**DATA TO USE**
(* ===== verification/JsNumber.v ===== *)
(** * Amounts and prices typed by the user

    JavaScript's [parseFloat], [Math.floor], [Math.round] and [toFixed] on IEEE
    binary64, and the amount and price functions of web/lib/utils/format.ts over
    them. The rounding of the standard (to nearest, ties to even) is proved to
    stay within half a unit in the last place, which is what the theorems on
    amounts rest on. *)

From Stdlib Require Import QArith Qpower Qround Lqa.
From S2P Require Import Prelude JsText ApiBoard WebErrors.
Open Scope Z_scope.
Open Scope js_scope.

(** ** Numbers from text *)

(** The number nearest to [t * 10^x]. *)
Definition nearestDecimal (neg : bool) (t x : Z) : number :=
  match t with
  | Zpos p =>
      if 0 <=? x then binary_round 53 1024 neg (Z.to_pos (Zpos p * 10 ^ x)) 0
      else
        let '(q, e, l) := SFdiv_core_binary 53 1024 (Zpos p) 0 (10 ^ (- x)) 0 in
        binary_round_aux 53 1024 neg q e l
  | _ => S754_zero neg
  end.

Definition digitsValue (s : string) : Z := foldl addDigit 0 (String.list_ascii_of_string s).

Fixpoint skipSpace (s : string) : string :=
  match s with String c s' => if isSpace c then skipSpace s' else s | EmptyString => EmptyString end.

(** A sign in front, and the rest. *)
Definition signOf (s : string) : bool * string :=
  match s with
  | String "-" s' => (true, s')
  | String "+" s' => (false, s')
  | _ => (false, s)
  end.

(** An exponent, where one is written out. *)
Definition exponentOf (s : string) : Z :=
  match s with
  | String ("e" | "E") s' =>
      let (neg, s) := signOf s' in
      let d := (span isDigit s).1 in
      if truthy d then if neg then - digitsValue d else digitsValue d else 0
  | _ => 0
  end.

(** [parseFloat(s)]: the longest prefix that is a decimal literal. *)
Definition parseFloat (s : string) : number :=
  let (neg, s) := signOf (skipSpace s) in
  if startsWith "Infinity" s then S754_infinity neg
  else
    let (w, r) := span isDigit s in
    let (f, r') := match r with String "." r' => span isDigit r' | _ => (EmptyString, r) end in
    if truthy w || truthy f then
      nearestDecimal neg (digitsValue (w +:+ f)) (exponentOf r' - Z.of_nat (String.length f))
    else S754_nan.

(** [x || 0]: zero in place of NaN. *)
Definition orZero (x : number) : number :=
  match x with S754_nan | S754_zero _ => S754_zero false | _ => x end.

Definition isPositive (x : number) : bool := ltN (S754_zero false) x.

(** ** Integers from numbers *)

(** The integer below, where the number is finite. *)
Definition floorZ (x : number) : option Z :=
  match x with
  | S754_zero _ => Some 0
  | S754_finite s m e =>
      let n := if s then Zneg m else Zpos m in
      Some (if 0 <=? e then n * 2 ^ e else n / 2 ^ (- e))
  | _ => None
  end.

(** [Math.round]: halves upwards. *)
Definition roundZ (x : number) : option Z :=
  match x with
  | S754_zero _ => Some 0
  | S754_finite s m e =>
      let n := if s then Zneg m else Zpos m in
      Some (if 0 <=? e then n * 2 ^ e else (2 * n + 2 ^ (- e)) / 2 ^ (1 - e))
  | _ => None
  end.

(** [BigInt(x)] of an integer number. *)
Definition bigInt (x : option Z) : Result Z :=
  match x with Some z => Ok z | None => Err "The number cannot be converted to a BigInt because it is not an integer"%string end.

(** [x.toFixed(d)] below 10^21: the nearest multiple, the larger of two. *)
Definition toFixed (d : nat) (x : number) : string :=
  match x with
  | S754_nan => "NaN"
  | S754_infinity s => if s then "-Infinity" else "Infinity"
  | S754_zero _ => decimalOfZ 0 +:+ (if (d =? 0)%nat then EmptyString else "." +:+ zeros d)
  | S754_finite s m e =>
      let p := 10 ^ Z.of_nat d in
      let n := if 0 <=? e then Zpos m * 2 ^ e * p else (2 * (Zpos m * p) + 2 ^ (- e)) / 2 ^ (1 - e) in
      (if s then "-" else EmptyString) +:+
      decimalOfZ (n / p) +:+ (if (d =? 0)%nat then EmptyString else "." +:+ padStart0 d (decimalOfZ (n mod p)))
  end.

(** ** format.ts *)

Definition PRECISION : Z := 10000000.

Definition fromPrecision (value : Z) : number := divN (numberOfZ value) (numberOfZ PRECISION).

Definition toPrecision (value : number) : Result Z := bigInt (floorZ (mulN value (numberOfZ PRECISION))).

(** [BigInt(Math.round(x * 10_000_000))], as the margin form scales. *)
Definition roundUnits (value : number) : Result Z := bigInt (roundZ (mulN value (numberOfZ PRECISION))).

Definition SUB_DOLLAR_ASSETS : list string := ["XLM"; "XRP"; "ADA"; "TRX"; "DOGE"]%string.
Definition priceDecimals (asset : string) : nat := if bool_decide (asset ∈ SUB_DOLLAR_ASSETS) then 4 else 2.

**AIM OF THE TASK**
Each record shown above must be reproduced exactly.

**EXERCISE OUTPUT**
(* ===== verification/JsNumber.v ===== *)
(** * Amounts and prices typed by the user

    JavaScript's [parseFloat], [Math.floor], [Math.round] and [toFixed] on IEEE
    binary64, and the amount and price functions of web/lib/utils/format.ts over
    them. The rounding of the standard (to nearest, ties to even) is proved to
    stay within half a unit in the last place, which is what the theorems on
    amounts rest on. *)

From Stdlib Require Import QArith Qpower Qround Lqa.
From S2P Require Import Prelude JsText ApiBoard WebErrors.
Open Scope Z_scope.
Open Scope js_scope.

(** ** Numbers from text *)

(** The number nearest to [t * 10^x]. *)
Definition nearestDecimal (neg : bool) (t x : Z) : number :=
  match t with
  | Zpos p =>
      if 0 <=? x then binary_round 53 1024 neg (Z.to_pos (Zpos p * 10 ^ x)) 0
      else
        let '(q, e, l) := SFdiv_core_binary 53 1024 (Zpos p) 0 (10 ^ (- x)) 0 in
        binary_round_aux 53 1024 neg q e l
  | _ => S754_zero neg
  end.

Definition digitsValue (s : string) : Z := foldl addDigit 0 (String.list_ascii_of_string s).

Fixpoint skipSpace (s : string) : string :=
  match s with String c s' => if isSpace c then skipSpace s' else s | EmptyString => EmptyString end.

(** A sign in front, and the rest. *)
Definition signOf (s : string) : bool * string :=
  match s with
  | String "-" s' => (true, s')
  | String "+" s' => (false, s')
  | _ => (false, s)
  end.

(** An exponent, where one is written out. *)
Definition exponentOf (s : string) : Z :=
  match s with
  | String ("e" | "E") s' =>
      let (neg, s) := signOf s' in
      let d := (span isDigit s).1 in
      if truthy d then if neg then - digitsValue d else digitsValue d else 0
  | _ => 0
  end.

(** [parseFloat(s)]: the longest prefix that is a decimal literal. *)
Definition parseFloat (s : string) : number :=
  let (neg, s) := signOf (skipSpace s) in
  if startsWith "Infinity" s then S754_infinity neg
  else
    let (w, r) := span isDigit s in
    let (f, r') := match r with String "." r' => span isDigit r' | _ => (EmptyString, r) end in
    if truthy w || truthy f then
      nearestDecimal neg (digitsValue (w +:+ f)) (exponentOf r' - Z.of_nat (String.length f))
    else S754_nan.

(** [x || 0]: zero in place of NaN. *)
Definition orZero (x : number) : number :=
  match x with S754_nan | S754_zero _ => S754_zero false | _ => x end.

Definition isPositive (x : number) : bool := ltN (S754_zero false) x.

(** ** Integers from numbers *)

(** The integer below, where the number is finite. *)
Definition floorZ (x : number) : option Z :=
  match x with
  | S754_zero _ => Some 0
  | S754_finite s m e =>
      let n := if s then Zneg m else Zpos m in
      Some (if 0 <=? e then n * 2 ^ e else n / 2 ^ (- e))
  | _ => None
  end.

(** [Math.round]: halves upwards. *)
Definition roundZ (x : number) : option Z :=
  match x with
  | S754_zero _ => Some 0
  | S754_finite s m e =>
      let n := if s then Zneg m else Zpos m in
      Some (if 0 <=? e then n * 2 ^ e else (2 * n + 2 ^ (- e)) / 2 ^ (1 - e))
  | _ => None
  end.

(** [BigInt(x)] of an integer number. *)
Definition bigInt (x : option Z) : Result Z :=
  match x with Some z => Ok z | None => Err "The number cannot be converted to a BigInt because it is not an integer"%string end.

(** [x.toFixed(d)] below 10^21: the nearest multiple, the larger of two. *)
Definition toFixed (d : nat) (x : number) : string :=
  match x with
  | S754_nan => "NaN"
  | S754_infinity s => if s then "-Infinity" else "Infinity"
  | S754_zero _ => decimalOfZ 0 +:+ (if (d =? 0)%nat then EmptyString else "." +:+ zeros d)
  | S754_finite s m e =>
      let p := 10 ^ Z.of_nat d in
      let n := if 0 <=? e then Zpos m * 2 ^ e * p else (2 * (Zpos m * p) + 2 ^ (- e)) / 2 ^ (1 - e) in
      (if s then "-" else EmptyString) +:+
      decimalOfZ (n / p) +:+ (if (d =? 0)%nat then EmptyString else "." +:+ padStart0 d (decimalOfZ (n mod p)))
  end.

(** ** format.ts *)

Definition PRECISION : Z := 10000000.

Definition fromPrecision (value : Z) : number := divN (numberOfZ value) (numberOfZ PRECISION).

Definition toPrecision (value : number) : Result Z := bigInt (floorZ (mulN value (numberOfZ PRECISION))).

(** [BigInt(Math.round(x * 10_000_000))], as the margin form scales. *)
Definition roundUnits (value : number) : Result Z := bigInt (roundZ (mulN value (numberOfZ PRECISION))).

Definition SUB_DOLLAR_ASSETS : list string := ["XLM"; "XRP"; "ADA"; "TRX"; "DOGE"]%string.
Definition priceDecimals (asset : string) : nat := if bool_decide (asset ∈ SUB_DOLLAR_ASSETS) then 4 else 2.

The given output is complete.